The Ogre’s first ascent by a six-member British expedition in 1977 might have been “just another” significant summit in the amazing climbing career of Doug Scott—that is, Sir Doug Scott, CBE. (Readers will find that his other “career” was rugby.) But fate, and perhaps hubris, had other plans. Just below the summit, at the end of a rappel that required much traversing, and in a moment of inattention, Scott’s foot slipped. The ensuing pendulum into a wall shattered both of his tibiae. What followed is a lesson seemingly forgotten in our modern world: how to act when splattered with the foul aftermath of our mistakes, and with self-rescue as the only option.

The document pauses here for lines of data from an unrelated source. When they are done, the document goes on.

(** A grant takes effect at once for every user the subject stands for, and removing it
    succeeds and takes back exactly the entry of that subject and repository. *)
Theorem grant_then_revoke subject_type subject_id repo role w g w1 :
  Grants.add_grant subject_type subject_id repo role w = (Ok g, w1) →
  ∃ resource_id,
    resolve_resource_id_for_repo (st w) repo = Ok resource_id
    ∧ (∀ user_id action, grant_subject (st w) user_id (subject_type, gr_subject_id g) →
         role_allows role action = true →
         Grants.can_access user_id resource_id action w1 = (Ok true, w1))
    ∧ ∃ w2, Grants.remove_grant subject_type subject_id repo role w1 = (Ok tt, w2)
        ∧ ∀ subject rid, (grants (st w2) !! subject ≫= (.!! rid)) =
            if decide (subject = (subject_type, gr_subject_id g) ∧ rid = resource_id) then None
            else grants (st w) !! subject ≫= (.!! rid).
Proof.
  unfold Grants.add_grant. destruct (is_known_role role) eqn:Hk; simpl; [|done]. mrun.
  destruct (resolve_grant_subject_id (st w) subject_type subject_id) as [sid|] eqn:Hs; [|done].
  destruct (resolve_resource_id_for_repo (st w) repo) as [rid|] eqn:Hr; [|done].
  intros [= <- <-]. simpl. exists rid. split; [done|]. split.
  - intros user_id action Hsub Ha. rewrite can_access_run. do 2 f_equal. apply decision_spec.
    exists role. split; [|done]. exists (subject_type, sid). eexists. split_and!.
    + inversion Hsub; subst; [apply gs_user|by apply gs_group].
    + simpl. unfold Grants.insert_grant. apply lookup_insert_eq.
    + apply lookup_insert_eq.
  - unfold Grants.remove_grant. mrun.
    assert (resolve_grant_subject_id (upd_grants (Grants.insert_grant (subject_type, sid) rid role) (st w))
              subject_type subject_id = Ok sid) as -> by exact Hs.
    assert (resolve_resource_id_for_repo (upd_grants (Grants.insert_grant (subject_type, sid) rid role) (st w))
              repo = Ok rid) as -> by exact Hr.
    eexists. split; [done|]. intros subject rid'. simpl. unfold Grants.insert_grant.
    destruct (decide (subject = (subject_type, sid))) as [->|Hne].
    + rewrite lookup_alter_eq, lookup_insert_eq. simpl. destruct (decide (rid' = rid)) as [->|Hne].
      * rewrite lookup_delete_eq, decide_True by done. done.
      * rewrite decide_False by naive_solver. rewrite lookup_delete_ne, lookup_insert_ne by done.
        by destruct (grants (st w) !! _).
    + rewrite lookup_alter_ne, lookup_insert_ne, decide_False by naive_solver. done.
Qed.
End Administration.

(** * Examples *)

Lemma demo_known_roles : known_roles demo_store.
Proof.
  intros k es rid role. simpl. rewrite lookup_singleton_Some. intros [_ <-].
  rewrite lookup_singleton_Some. by intros [_ <-].
Qed.

Lemma list_accessible_agrees_witness :
  ∃ l, Grants.list_accessible "ann" (mkResourceFilter "urc-") demo_world = (Ok l, demo_world)
    ∧ ∃ rp, rp ∈ l ∧ rp_resource_id rp = "urc-game" ∧ PermWrite ∈ rp_permission rp.
Proof.
  destruct (list_accessible_agrees "ann" "urc-" demo_world demo_known_roles) as (l & Hl & _ & _ & Hi).
  exists l. split; [exact Hl|]. apply Hi. split; [reflexivity|vm_compute; reflexivity].
Defined.

Lemma all_tuples_resource_member db user_id resource_id role :
  tuple_member (read_tuples_conn db no_filter) user_id "resource" resource_id role ↔
    ∃ r g, grant_of db r g ∧ resource_of r = resource_id ∧ gt_role g = role ∧ covers db user_id g.
Proof.
  split.
  - intros Hm. inversion Hm as [? ? ? Hin|? ? ? g Hin Hg]; subst.
    + apply all_tuples_user in Hin as [(r & g & ? & _ & -> & -> & ? & ?)|([=] & _)].
      exists r, g. unfold covers. naive_solver.
    + apply all_tuples_group_member in Hg.
      apply all_tuples_group in Hin as [(r & gr & ? & _ & -> & -> & ? & <-)|([=] & _)].
      exists r, gr. unfold covers. naive_solver.
  - intros (r & g & Hg & <- & <- & [[Ht Hs]|[Ht Hs]]).
    + apply tm_user, all_tuples_user. left. exists r, g. done.
    + eapply tm_userset; [apply all_tuples_group; left|by apply all_tuples_group_member].
      exists r, g. done.
Qed.

(** Ids without the prefix: a resource id names its repository. *)
Lemma canonical_resource_of db r :
  canonical_ids db → r ∈ db_repositories db →
  repository_id_from_resource_id (resource_of r) = rep_lore_repository_id r.
Proof.
  intros Hc Hin. specialize (Hc r Hin). unfold resource_of.
  destruct (decide (rep_lore_repository_id r = "")) as [He|He].
  { rewrite He. done. }
  by destruct (repository_id_round_trip _ He Hc) as (rid & -> & ?).
Qed.

(** * The closure computed from a snapshot *)

(** The membership edge a tuple stands for. *)
Definition tuple_edge (t : Tuple) : option (string * list string) :=
  if negb (String.eqb (tp_object_type t) "group")
     || negb (String.eqb (tp_relation t) "member")
     || negb (String.eqb (tp_subject_type t) "group")
  then None else (λ member, (tp_object_id t, [member])) <$> strip_suffix "#member" (tp_subject_id t).

Lemma reachable_pass_closure ts gs c : reachable_pass ts gs c = closure_pass (omap tuple_edge ts) gs c.
Proof.
  unfold reachable_pass, closure_pass. revert gs c.
  induction ts as [|t ts IH]; intros gs c; simpl; [done|]. unfold tuple_edge at 1.
  destruct (_ || _); [apply IH|].
  destruct (strip_suffix "#member" (tp_subject_id t)) as [m|]; simpl; [|apply IH].
  rewrite orb_false_r. destruct (_ && _); apply IH.
Qed.

Lemma reachable_loop_closure fuel ts gs :
  reachable_loop fuel ts gs = closure_loop fuel (omap tuple_edge ts) gs.
Proof.
  revert gs. induction fuel as [|fuel IH]; intros gs; simpl; [done|].
  rewrite reachable_pass_closure. by destruct (closure_pass _ _ _) as [? []].
Qed.
(* ===== verification/SqlAuthzFacts.v ===== *)
(** The authorization policy of production.  Over any resolver that decides relation
    tuples up to a depth ([ResolverLaws]), an answer of the SQL policy is right, its
    errors have three causes, unknown roles fail closed, listing agrees with deciding, and
    the policy decides as the in-memory one does on the store it represents. *)

From Stdlib Require Import ZArith Lia Ascii.
From stdpp Require Import base gmap strings list sorting.
From S2P Require Import Prelude Model MemState MemGraph MemGrants ModelFacts Demo AuthzFacts.
From S2P Require Import Ports.
From S2P Require Import SqlRows.
From S2P Require Import SqlAuthz.
From S2P Require Import SqlTuples.

(** * The interface of the resolver *)

Definition no_hash (s : string) : bool := negb (contains_byte "#" s).

(** A tuple without a condition, whose subject is a user or the members of a group. *)
Definition plain_tuple (t : Tuple) : Prop :=
  tp_condition t = None
  ∧ (tp_subject_type t = "user" ∧ no_hash (tp_subject_id t) = true
     ∨ tp_subject_type t = "group"
       ∧ ∃ g, no_hash g = true ∧ tp_subject_id t = g +:+ "#member").

(** The reader answers every filter with the matching tuples. *)
Definition reads {E} (r : TupleReader E) (ts : list Tuple) : Prop :=
  ∀ f, ∃ l, read_tuples r f = Ok l ∧ ∀ t, t ∈ l ↔ t ∈ ts ∧ tuple_matches_filter t f = true.

(** The relations that the schema defines. *)
Definition declared (object_type relation : string) : Prop :=
  object_type = "resource" ∧ relation ∈ ["reader"; "writer"; "admin"]
  ∨ object_type = "group" ∧ relation = "member".

(** What the policy relies on: the schema parses, and the resolver answers membership of
    a user by the tuples it reads, with an error only for chains of groups longer than
    its recursion limit. *)
Class ResolverLaws `{AuthzCore} (max_depth : nat) : Prop := {
  rl_parse : ∃ p, parse_dsl AUTHZ_DSL = Ok p;
  rl_check p r ts object_type object_id relation user_id :
    parse_dsl AUTHZ_DSL = Ok p → reads r ts → (∀ t, t ∈ ts → plain_tuple t) →
    declared object_type relation → no_hash user_id = true →
    match resolve_check r p (mkResolveCheckRequest object_type object_id relation "user" user_id) with
    | Ok Allowed => tuple_member ts user_id object_type object_id relation
    | Ok Denied => ¬ tuple_member ts user_id object_type object_id relation
    | Ok (ConditionRequired _) => False
    | Err _ => ¬ tuples_within ts max_depth object_type object_id relation
    end
}.
(* ===== verification/SqlKeep.v ===== *)
(** Invariants of the SQLite database, statement by statement: the statements of the adapter with
    what is known where each one runs.  A property that every statement keeps is kept by every
    call ([run_store_keeps], [run_sql_keeps]). *)

From Stdlib Require Import ZArith Lia Ascii.
From stdpp Require Import base gmap strings list.
From S2P Require Import Prelude Model MemState ModelFacts.
From S2P Require Import SqlRows SqlBase SqlAccounts SqlGroups SqlGrants SqlTokens.
From S2P Require Import SqlAudited SqlSessions SqlStore.

(** * Statements *)

(** The repository ids that are stored: the prefix is taken off a valid id, which leaves nothing
    of the id [urc-]. *)
Definition stored_repository_id (id : string) : Prop := id = "" ∨ valid_repository_id id.

(** The subject of a grant: not a foreign key, so the code looks it up. *)
Definition subject_exists (db : Db) (subject_type subject_id : string) : Prop :=
  subject_type = "user" ∧ subject_id ∈ ur_id <$> db_users db
  ∨ subject_type = "group" ∧ subject_id ∈ gp_id <$> db_groups db.
(** The credential is used up. *)
Definition row_spent (db : Db) (shot : one_shot) : Prop :=
  match shot with
  | ShotApproveDevice id =>
      ∃ r, r ∈ db_device_authorizations db ∧ dr_id r = id ∧ dr_status r ≠ "pending"
  | ShotConsumeDevice id =>
      ∃ r, r ∈ db_device_authorizations db ∧ dr_id r = id ∧ dr_status r = "consumed"
  | ShotCompleteSession id =>
      ∃ r, r ∈ db_auth_sessions db ∧ sr_id r = id ∧ sr_status r ≠ "pending"
  | ShotConsumeSession id =>
      ∃ r, r ∈ db_auth_sessions db ∧ sr_id r = id ∧ sr_status r = "consumed"
  | ShotCsrf token =>
      ∃ r, r ∈ db_csrf_tokens db ∧ cr_token_hash r = hash_secret token
        ∧ is_null (cr_consumed_at r) = false
  | ShotLoginState state =>
      ∃ r, r ∈ db_login_transactions db ∧ lr_state_hash r = hash_secret state
        ∧ is_null (lr_consumed_at r) = false
  end.

Lemma row_spent_progress db db' shot : sql_progress db db' → row_spent db shot → row_spent db' shot.
Proof.
  intros [P1 P2 P3 P4 P5]. destruct shot; simpl.
  - intros (r & (r' & Hr' & <- & _ & _ & Hs)%P1 & <- & Hn). exists r'. split_and!; [done|done|].
    exact (device_not_pending _ _ Hs Hn).
  - intros (r & (r' & Hr' & Hid & _ & _ & Hs)%P1 & <- & Hn). exists r'. split_and!; [done|done|].
    pose proof (f_equal da_status (device_consumed_final _ _ Hs Hn)) as Heq. simpl in Heq. congruence.
  - intros (r & (r' & Hr' & Hid & _ & Hs)%P2 & <- & Hn). exists r'. split_and!; [done|done|].
    exact (session_not_pending _ _ Hs Hn).
  - intros (r & (r' & Hr' & Hid & _ & Hs)%P2 & <- & Hn). exists r'. split_and!; [done|done|].
    pose proof (f_equal as_status (session_consumed_final _ _ Hs Hn)) as Heq. simpl in Heq. congruence.
  - intros (r & (r' & Hr' & Hid & _ & _ & Hs)%P5 & <- & Hn). exists r'. auto.
  - intros (r & (r' & Hr' & _ & Hid & _ & Hs)%P3 & <- & Hn). exists r'. auto.
Qed.

(** An update that changed a row with this key found the row there is. *)
Lemma update_hits {A} (key : A → string) p f (rows : list A) k :
  unique_key key rows → (∀ r, r ∈ rows → p r = true → key r = k) → affected p rows ≠ 0 →
  ∃ r, r ∈ rows ∧ key r = k ∧ p r = true ∧ f r ∈ update_where p f rows
    ∧ ∀ r', r' ∈ rows → key r' = k → r' = r.
Proof.
  intros Hu Hk (r & Hr & Hp)%affected_pos. exists r. split_and!; [done|by apply Hk|done| |].
  - apply elem_of_update_where. exists r. by rewrite Hp.
  - intros r' Hr' Hkr. eapply unique_key_eq; [done..|]. by rewrite (Hk r Hr Hp).
Qed.

(** The update that uses a credential hits one row, which was unused. *)
Lemma update_spends {A} (key : A → string) (used : A → Prop) p f (rows : list A) k :
  unique_key key rows → (∀ r, r ∈ rows → p r = true → key r = k ∧ ¬ used r) → (∀ r, key (f r) = key r) →
  (∀ r, used (f r)) → affected p rows ≠ 0 →
  ¬ (∃ r, r ∈ rows ∧ key r = k ∧ used r) ∧ ∃ r, r ∈ update_where p f rows ∧ key r = k ∧ used r.
Proof.
  intros Hu Hp Hf Hused Ha.
  destruct (update_hits key p f rows k Hu) as (r & Hr & Hid & Hpr & Hin & Hun); [|done|].
  { intros r Hr Hpr. by apply Hp. }
  split.
  - intros (r' & Hr' & Hid' & Hn). rewrite (Hun r' Hr' Hid') in Hn. by apply (Hp r Hr Hpr).
  - exists (f r). split_and!; [done|by rewrite Hf|apply Hused].
Qed.

(** Using a credential succeeds only while it is not used up, and uses it up. *)
Lemma use_spends_device op shot w w' :
  match op with SApproveDevice _ _ | SConsumeDevice _ => True | _ => False end →
  wf_db (st w) → sql_shot op = Some shot → run_sql op w = (Ok tt, w') →
  ¬ row_spent (st w) shot ∧ row_spent (st w') shot.
Proof.
  destruct op; try done; intros _ Hw [= <-] Hrun; simpl in Hrun.
  - unfold SqlDevices.approve_device_authorization, require_affected in Hrun. mrun.
    destruct (affected _ _ =? 0) eqn:Ha; simpl in Hrun; [done|].
    destruct (user_exists _ _); simplify_eq/=. apply Nat.eqb_neq in Ha.
    apply (update_spends dr_id (λ r, dr_status r ≠ "pending")); try done; [apply Hw|].
    intros r _. rewrite !andb_true_iff, !String.eqb_eq. tauto.
  - unfold SqlDevices.consume_device_authorization, require_affected in Hrun. mrun.
    destruct (affected _ _ =? 0) eqn:Ha; simplify_eq/=. apply Nat.eqb_neq in Ha.
    apply (update_spends dr_id (λ r, dr_status r = "consumed")); try done; [apply Hw|].
    intros r _. rewrite !andb_true_iff, !String.eqb_eq. intros [-> ->]. done.
Qed.

Lemma use_spends_session op shot w w' :
  match op with SCompleteSession _ _ | SConsumeSession _ => True | _ => False end →
  wf_db (st w) → sql_shot op = Some shot → run_sql op w = (Ok tt, w') →
  ¬ row_spent (st w) shot ∧ row_spent (st w') shot.
Proof.
  destruct op; try done; intros _ Hw [= <-] Hrun; simpl in Hrun.
  - unfold SqlState.complete_auth_session, require_affected in Hrun. mrun.
    destruct (affected _ _ =? 0) eqn:Ha; simpl in Hrun; [done|].
    destruct (user_exists _ _); simplify_eq/=. apply Nat.eqb_neq in Ha.
    apply (update_spends sr_id (λ r, sr_status r ≠ "pending")); try done; [apply Hw|].
    intros r _. rewrite !andb_true_iff, !String.eqb_eq. tauto.
  - unfold SqlState.consume_auth_session, require_affected in Hrun. mrun.
    destruct (affected _ _ =? 0) eqn:Ha; simplify_eq/=. apply Nat.eqb_neq in Ha.
    apply (update_spends sr_id (λ r, sr_status r = "consumed")); try done; [apply Hw|].
    intros r _. rewrite !andb_true_iff, !String.eqb_eq. intros [[-> ->] _]. done.
Qed.

Lemma use_spends_csrf session_id token w w' :
  wf_db (st w) → run_sql (SConsumeCsrf session_id token) w = (Ok tt, w') →
  ¬ row_spent (st w) (ShotCsrf token) ∧ row_spent (st w') (ShotCsrf token).
Proof.
  intros Hw Hrun. simpl in Hrun. unfold SqlState.consume_csrf_token, require_affected in Hrun. mrun.
  destruct (affected _ _ =? 0) eqn:Ha; simplify_eq/=. apply Nat.eqb_neq in Ha.
  apply (update_spends cr_token_hash (λ r, is_null (cr_consumed_at r) = false)); try done; [apply Hw|].
  intros r _. rewrite !andb_true_iff, !String.eqb_eq. intros [[[-> _] ->] _]. done.
Qed.

Lemma use_spends_login state w w' :
  wf_db (st w) → run_sql (SConsumeLoginState state) w = (Ok tt, w') →
  ¬ row_spent (st w) (ShotLoginState state) ∧ row_spent (st w') (ShotLoginState state).
Proof.
  intros Hw Hrun. simpl in Hrun. unfold dropped, SqlState.consume_login_state, require_affected in Hrun.
  mrun. destruct (hd_error _) as [row|] eqn:Hrow; [|done].
  apply (hd_where_unique lr_state_hash) in Hrow as [Hin Hh]; [|apply Hw].
  destruct (negb _); [done|]. destruct (_ <=? _)%Z; [done|].
  destruct (affected _ _ =? 0) eqn:Ha; simplify_eq/=. apply Nat.eqb_neq in Ha.
  apply (update_spends lr_state_hash (λ r, is_null (lr_consumed_at r) = false)); try done; [apply Hw|].
  intros r Hr. rewrite !andb_true_iff, String.eqb_eq. intros [[Hid ->] _]. split; [|done].
  rewrite <- Hh. f_equal. by eapply (unique_key_eq lr_id); [apply Hw|..].
Qed.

What would each of us have done in such a situation? What would our partners have done? Sir Doug and his three partners seemingly followed their only option and continued their descent, setting up rappels or following their previously fixed ropes. Scott writes that traversing was much more painful than simply rappelling vertically, which seems immediately obvious and painful upon reflection. However, the most difficult and painful crawling was along the final five kilometers of glacial terrain to base camp, where a cadre of hired porters could assist. Here, the story could use more metaphor or simile, allowing readers to better imagine the pain of crawling so far, with or without bilateral tibial fractures!
Throughout the book, Scott takes readers to many places and to many ideas, among them an exploration of British schemes for empire. Sir Scott also refers to a “Pax Britannia” that arose from the Crown’s imperial expansions into central Asia and justifies those expansions as countering Russian goals in the “Great Game” between the two powers. Perhaps we should expect such an attitude from a man who was “knighted” for his significant contributions to British alpinism. But of course, this review is intended for the alpine journal of a nation that is sometimes seen as expansionist, propagating a “Pax Americana.”
In the chapter “Scottish Contribution to Empire,” we find the following: “The British empire since the Battle of Waterloo (1815) and the American Civil War (1865) had expanded by 100,000 square miles every year.” This is more than trivia: Scott’s attention to Britain’s Empire helps the reader understand the attention that alpine-oriented Brits gave to certain sweeps of geography, and the relative ease of obtaining official permission to explore.
The book has some sloppiness: misspellings, typos, and forced wording. But these are rare and some may be idiomatic. And certainly, an index would be useful to most readers. Surprisingly, the end pages list of “Further Reading” doesn’t include Mo Antoine’s account in the Alpine Journal (1978) or Chris Bonington’s in the AAJ (1978). Both are engaging reads, and Antoine’s, predictably, is humorous and nonchalant.
“The Climbers” (Chapter 6) is worth its weight in the coin of the realm, and the bond between the author and the other climbers is clear and poignant. A reader will feel the trust and respect that Scott has for all members of the loose team of acquaintances. They were not an expedition, but several small teams, each engaging a major alpine objective in its own way and perhaps by its own route, and still looking out for the others. Readers will be prompted to ponder times when they’ve been reduced to a speck in a vast alpine environment, and their mate or mates are their only solace if an accident occurs. When we’ve been reduced to a “crawl,” or perhaps further, whom else do we have?